(* ===== verification/ParserTests.v ===== *)
(** * Tests of the parser

    dsl/src/parsed_ast_test.rs: the inputs and the trees the crate's tests expect, checked
    with [peg_pest] as the parser that pest derives. *)
From S2P Require Import Prelude Grammar Parser.
Local Open Scope string_scope.
Local Open Scope list_scope.
Local Open Scope Z_scope.

Definition parse_program_input : string :=
  "
        fn factorial(n: i32) -> i32 {
            if n <= 1 {
                return 1
            }
            return n * factorial(n - 1)
        }

        fn multiply(a: i32, b: i32) -> i32 {
          return a * b
        }

        fn noReturnFunction(a: i32) {
          print(a)
        }

        // calls and expression assignment
        let six: i32 = multiply(2,3)
        let result: i32 = factorial(five)

        struct Account {
          id: String,
          amount: i64,
        }

        struct User {
            email: String,
            age: i32,
            bank_account: Account,
            some_array: []i32,
            some_map: map[i32]String
        }

        let users: []User
        var index: map[String]User = {}
    ".

Definition parse_program_expected : Program :=
  mkProgram [Item_Function
               (mkFunctionDef "factorial" [mkParam "n" TypeName_I32] TypeName_I32
                 (mkBlock [Statement_If
                             (Expr_Binary (Expr_Ident "n") BinOp_Le (Expr_Int 1))
                             (mkBlock [Statement_Return (Expr_Int 1)])
                             None;
                           Statement_Return
                             (Expr_Binary (Expr_Ident "n") BinOp_Mul
                               (Expr_Call "factorial" [Expr_Binary (Expr_Ident "n") BinOp_Sub (Expr_Int 1)]))]));
             Item_Function
               (mkFunctionDef "multiply"
                 [mkParam "a" TypeName_I32; mkParam "b" TypeName_I32]
                 TypeName_I32
                 (mkBlock [Statement_Return (Expr_Binary (Expr_Ident "a") BinOp_Mul (Expr_Ident "b"))]));
             Item_Function
               (mkFunctionDef "noReturnFunction" [mkParam "a" TypeName_I32] TypeName_Void
                 (mkBlock [Statement_Expr (Expr_Call "print" [Expr_Ident "a"])]));
             Item_Statement
               (Statement_VarDecl
                 (mkVarDecl Mutability_Immutable "six" TypeName_I32
                   (Some (Expr_Call "multiply" [Expr_Int 2; Expr_Int 3]))));
             Item_Statement
               (Statement_VarDecl
                 (mkVarDecl Mutability_Immutable "result" TypeName_I32
                   (Some (Expr_Call "factorial" [Expr_Ident "five"]))));
             Item_Struct
               (mkStructDef "Account"
                 [mkStructField "id" TypeName_StringTy; mkStructField "amount" TypeName_I64]);
             Item_Struct
               (mkStructDef "User"
                 [mkStructField "email" TypeName_StringTy;
                  mkStructField "age" TypeName_I32;
                  mkStructField "bank_account" (TypeName_Custom "Account");
                  mkStructField "some_array" (TypeName_Array TypeName_I32);
                  mkStructField "some_map" (TypeName_Map TypeName_I32 TypeName_StringTy)]);
             Item_Statement
               (Statement_VarDecl
                 (mkVarDecl Mutability_Immutable "users" (TypeName_Array (TypeName_Custom "User")) None));
             Item_Statement
               (Statement_VarDecl
                 (mkVarDecl Mutability_Mutable "index"
                   (TypeName_Map TypeName_StringTy (TypeName_Custom "User"))
                   (Some (Expr_MapLit []))))].

Example test_parse_program : @parse_program dev_profile peg_pest parse_program_input =
  mret parse_program_expected.
Proof. vm_compute. reflexivity. Qed.

Definition expression_in_statement_input : string :=
  "
        let s: i32 = 10
        if s == 5 {
          let a: i32 = 10 + s
          print(a)
        } else {
          print(4)
        }
    ".

Definition expression_in_statement_expected : Program :=
  mkProgram [Item_Statement
               (Statement_VarDecl (mkVarDecl Mutability_Immutable "s" TypeName_I32 (Some (Expr_Int 10))));
             Item_Statement
               (Statement_If
                 (Expr_Binary (Expr_Ident "s") BinOp_Eq (Expr_Int 5))
                 (mkBlock [Statement_VarDecl
                             (mkVarDecl Mutability_Immutable "a" TypeName_I32
                               (Some (Expr_Binary (Expr_Int 10) BinOp_Add (Expr_Ident "s"))));
                           Statement_Expr (Expr_Call "print" [Expr_Ident "a"])])
                 (Some (mkBlock [Statement_Expr (Expr_Call "print" [Expr_Int 4])])))].

Example test_expression_in_statement : @parse_program dev_profile peg_pest expression_in_statement_input =
  mret expression_in_statement_expected.
Proof. vm_compute. reflexivity. Qed.

Definition function_without_return_type_input : string :=
  "
        fn print_hello() {
            print(" +:+ dquote +:+
   "Hello" +:+ dquote +:+
   ")
        }
    ".

Definition function_without_return_type_expected : Program :=
  mkProgram [Item_Function
               (mkFunctionDef "print_hello" [] TypeName_Void
                 (mkBlock [Statement_Expr (Expr_Call "print" [Expr_Str "Hello"])]))].

Example test_function_without_return_type : @parse_program dev_profile peg_pest function_without_return_type_input =
  mret function_without_return_type_expected.
Proof. vm_compute. reflexivity. Qed.

Definition function_struct_construction_input : string :=
  "
        struct User {
          id: String,
          email: String,
          age: i32,
        }

        let id: String = " +:+ dquote +:+
   "123" +:+ dquote +:+
   "
        let email: String = " +:+ dquote +:+
   "test@test.com" +:+ dquote +:+
   "
        let age: i32 = 10

        let my_user: User = User { id: id, email: email, age: age }
        // map construction still work
        let my_map: map[String]i32 = { " +:+ dquote +:+
   "key" +:+ dquote +:+
   ": 42 }

        my_map.get(" +:+ dquote +:+
   "key" +:+ dquote +:+
   ")
    ".

Definition function_struct_construction_expected : Program :=
  mkProgram [Item_Struct
               (mkStructDef "User"
                 [mkStructField "id" TypeName_StringTy;
                  mkStructField "email" TypeName_StringTy;
                  mkStructField "age" TypeName_I32]);
             Item_Statement
               (Statement_VarDecl
                 (mkVarDecl Mutability_Immutable "id" TypeName_StringTy (Some (Expr_Str "123"))));
             Item_Statement
               (Statement_VarDecl
                 (mkVarDecl Mutability_Immutable "email" TypeName_StringTy (Some (Expr_Str "test@test.com"))));
             Item_Statement
               (Statement_VarDecl (mkVarDecl Mutability_Immutable "age" TypeName_I32 (Some (Expr_Int 10))));
             Item_Statement
               (Statement_VarDecl
                 (mkVarDecl Mutability_Immutable "my_user" (TypeName_Custom "User")
                   (Some
                     (Expr_StructLit "User"
                       [("id", Expr_Ident "id"); ("email", Expr_Ident "email"); ("age", Expr_Ident "age")]))));
             Item_Statement
               (Statement_VarDecl
                 (mkVarDecl Mutability_Immutable "my_map"
                   (TypeName_Map TypeName_StringTy TypeName_I32)
                   (Some (Expr_MapLit [(Expr_Str "key", Expr_Int 42)]))));
             Item_Statement (Statement_Expr (Expr_MethodCall (Expr_Ident "my_map") "get" [Expr_Str "key"]))].

Example test_function_struct_construction : @parse_program dev_profile peg_pest function_struct_construction_input =
  mret function_struct_construction_expected.
Proof. vm_compute. reflexivity. Qed.

Definition syn_function_call_input : string :=
  "
        fn someFunction() {
          let i: i32 = sync randomGenerator()
        }
    ".

Definition syn_function_call_expected : Program :=
  mkProgram [Item_Function
               (mkFunctionDef "someFunction" [] TypeName_Void
                 (mkBlock [Statement_VarDecl
                             (mkVarDecl Mutability_Immutable "i" TypeName_I32
                               (Some (Expr_SyncCall "randomGenerator" [])))]))].

Example test_syn_function_call : @parse_program dev_profile peg_pest syn_function_call_input =
  mret syn_function_call_expected.
Proof. vm_compute. reflexivity. Qed.

Definition option_types_input : string :=
  "
        fn findUser(id: String) -> Option<User> {
          return users.get(id)
        }

        fn findNumber() -> Option<i32> {
          return None
        }

        let maybe_string: Option<String>
    ".

Definition option_types_expected : Program :=
  mkProgram [Item_Function
               (mkFunctionDef "findUser" [mkParam "id" TypeName_StringTy]
                 (TypeName_Option (TypeName_Custom "User"))
                 (mkBlock [Statement_Return (Expr_MethodCall (Expr_Ident "users") "get" [Expr_Ident "id"])]));
             Item_Function
               (mkFunctionDef "findNumber" [] (TypeName_Option TypeName_I32)
                 (mkBlock [Statement_Return (Expr_Ident "None")]));
             Item_Statement
               (Statement_VarDecl
                 (mkVarDecl Mutability_Immutable "maybe_string" (TypeName_Option TypeName_StringTy) None))].

Example test_option_types : @parse_program dev_profile peg_pest option_types_input =
  mret option_types_expected.
Proof. vm_compute. reflexivity. Qed.

Definition nested_option_types_input : string :=
  "
        fn test() -> Option<Option<String>> {
          return None
        }
    ".

Definition nested_option_types_expected : Program :=
  mkProgram [Item_Function
               (mkFunctionDef "test" []
                 (TypeName_Option (TypeName_Option TypeName_StringTy))
                 (mkBlock [Statement_Return (Expr_Ident "None")]))].

Example test_nested_option_types : @parse_program dev_profile peg_pest nested_option_types_input =
  mret nested_option_types_expected.
Proof. vm_compute. reflexivity. Qed.


(** ** Words and their boundaries

    The grammar has no word boundaries: a keyword or the name of a base type also matches at
    the start of a longer word, and an expression before a block may take the block. *)
Definition reads_as (input : string) (its : list Item) : Prop :=
  @parse_program dev_profile peg_pest input = mret (mkProgram its).

Definition var_of (name : string) (ty : TypeName) : Item :=
  Item_Statement (Statement_VarDecl (mkVarDecl Mutability_Immutable name ty None)).
Definition expr_of (e : Expr) : Item := Item_Statement (Statement_Expr e).

(** A name that starts with a keyword is the keyword and a shorter name. *)
Example keyword_prefixes :
  reads_as "returned" [Item_Statement (Statement_Return (Expr_Ident "ed"))] /\
  reads_as "letter : i32" [var_of "ter" TypeName_I32] /\
  reads_as "syncing(1)" [expr_of (Expr_SyncCall "ing" [Expr_Int 1])].
Proof. split_and!; vm_compute; reflexivity. Qed.

(** A type whose name starts with the name of a base type is the base type; what is left of
    the name is the next statement, or, in a structure, makes the declaration two expressions. *)
Example type_name_prefixes :
  reads_as "let a : Stringy" [var_of "a" TypeName_StringTy; expr_of (Expr_Ident "y")] /\
  reads_as "struct X { a : Stringy }" [expr_of (Expr_Ident "struct"); expr_of (Expr_StructLit "X" [("a", Expr_Ident "Stringy")])].
Proof. split_and!; vm_compute; reflexivity. Qed.

(** A condition that ends with a name before an empty block takes the block: the statement
    is read as the name [if] and a comparison with an empty structure. *)
Example empty_block_is_structure :
  reads_as "if a == b { }" [expr_of (Expr_Ident "if"); expr_of (Expr_Binary (Expr_Ident "a") BinOp_Eq (Expr_StructLit "b" []))] /\
  reads_as "if a == b { f() }" [Item_Statement (Statement_If (Expr_Binary (Expr_Ident "a") BinOp_Eq (Expr_Ident "b"))
                                 (mkBlock [Statement_Expr (Expr_Call "f" [])]) None)].
Proof. split_and!; vm_compute; reflexivity. Qed.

:: What you have to do ::
Check each line above for the string "mret" and return those that contain it.

:: Written answer ::
  mret parse_program_expected.
  mret expression_in_statement_expected.
  mret function_without_return_type_expected.
  mret function_struct_construction_expected.
  mret syn_function_call_expected.
  mret option_types_expected.
  mret nested_option_types_expected.
  @parse_program dev_profile peg_pest input = mret (mkProgram its).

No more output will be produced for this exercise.